The image forming apparatus according to any preceding claim, comprising an air flow gap (68) between a second end of the heating shielding member (70) and the inner surface of the cover (60) for the exhaust of air, that has risen along an inner surface of the heat shielding member (70), out of the external air circulation chamber (80).
The image forming apparatus according to any preceding claim, wherein the cover (60) has an inclination (θ1) in a first direction, and the heat shielding member (70) has an inclination (θ2) in a second direction opposite to the first direction, to generate natural convection in the external air circulation chamber (80).
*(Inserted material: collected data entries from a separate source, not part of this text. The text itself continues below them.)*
(** In an ordered tree no node is lighter than the root. *)
Lemma root_least m A r :
  heap_ordered m A -> at_ A 1 = Some r -> forall a, a ∈ A -> weight m r <= weight m a.
Proof.
  intros Hord Hr.
  assert (forall n i a, (Z.to_nat i <= n)%nat -> at_ A i = Some a -> weight m r <= weight m a) as Hall.
  { induction n as [|n IH]; intros i a Hn Ha; pose proof (at_range _ _ _ Ha); [lia|].
    destruct (decide (i = 1)) as [->|Hi]; [rewrite Hr in Ha; by injection Ha as ->|].
    destruct (at_in A (i / 2)) as [p Hp]; [dlia|].
    transitivity (weight m p); [apply (IH (i / 2)); [dlia|done]|by apply (Hord i)]. }
  intros a Ha. apply list_elem_of_lookup in Ha as [j Hj].
  apply (Hall (S j) (Z.of_nat j + 1)); [lia|]. apply at_spec. split.
  - apply lookup_lt_Some in Hj. unfold zlen. lia.
  - by replace (Z.to_nat (Z.of_nat j + 1 - 1)) with j by lia.
Qed.

(** The children of the old root that the new root takes over. *)
Lemma popped_children m r0 C t p :
  tree_of m (r0 :: C ++ [t]) -> at_ (r0 :: C ++ [t]) (zlen (r0 :: C ++ [t]) / 2) = Some p -> t <> r0 ->
  exists k, upd (Some t) (with_Parent None) (upd (Some p)
      (if bool_decide (at_ (r0 :: C ++ [t]) (2 * (zlen (r0 :: C ++ [t]) / 2) + 1) = Some t)
       then with_Right None else with_Left None) m) !! r0 = Some k /\
    Left k = at_ (t :: C) 2 /\ Right k = at_ (t :: C) 3.
Proof.
  intros Ht Hp Hne. pose proof Ht as [Hnd _]. rewrite !(at_replaced r0 C t).
  set (A := r0 :: C ++ [t]) in *. set (n := zlen A) in *.
  assert (2 <= n) as Hn by (unfold n, A, zlen; simpl; rewrite length_app; simpl; lia).
  assert (at_ A 1 = Some r0) as Hr by done.
  pose proof (last_at r0 C t : at_ A n = Some t) as Hlast.
  set (k := n / 2) in *. assert (2 * k <= n <= 2 * k + 1) as Hk by (unfold k; dlia). clearbody k.
  assert (forall s, at_ A s = Some t <-> s = n) as Dt by (intros; by apply at_eq_dec).
  rewrite !upd_lookup, (decide_False (P := Some t = Some r0)) by congruence.
  rewrite (tree_lookup m A 1 r0 Ht Hr).
  assert (Some p = Some r0 <-> k = 1) as Dp.
  { rewrite <- Hp. rewrite (at_eq_dec A 1 r0 k Hnd Hr). done. }
  assert (bool_decide (at_ A (2 * k + 1) = Some t) = bool_decide (n = 2 * k + 1)) as ->
    by (apply bool_decide_ext; rewrite Dt; lia).
  rewrite !(decide_False (P := 2 = 1)), !(decide_False (P := 3 = 1)) by lia.
  destruct (decide (Some p = Some r0)) as [H|H]; rewrite Dp in H; simpl.
  - subst k. case_bool_decide; (eexists; split; [done|]); simpl;
      repeat case_decide; try lia; split; try done; apply at_out; fold n; lia.
  - rewrite !decide_False by lia. by eexists.
Qed.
The image forming apparatus according to any preceding claim, wherein the heat shielding member (70) includes a depressed portion (72) depressed downward and having the inclination in the second direction.
The image forming apparatus according to any preceding claim, wherein the air flow hole (64) is provided at a position proximate to a higher end (66) of the cover (60), and the heat shielding member (70) is mounted such that a portion opposite to the air flow hole (64) is disposed adjacent to an inner surface of the cover (60).
The image forming apparatus according to claim 1, wherein the cover (60) and the heat shielding member (70) have inclinations in directions opposite to each other with respect to a horizontal plane.
The image forming apparatus according to any preceding claim, further comprising:
a paper guide member (51) mounted between the heat shielding member (70) and the fusing unit (40) to guide paper which has passed by the fusing unit (40) to the paper discharge part (3) of the main body (1).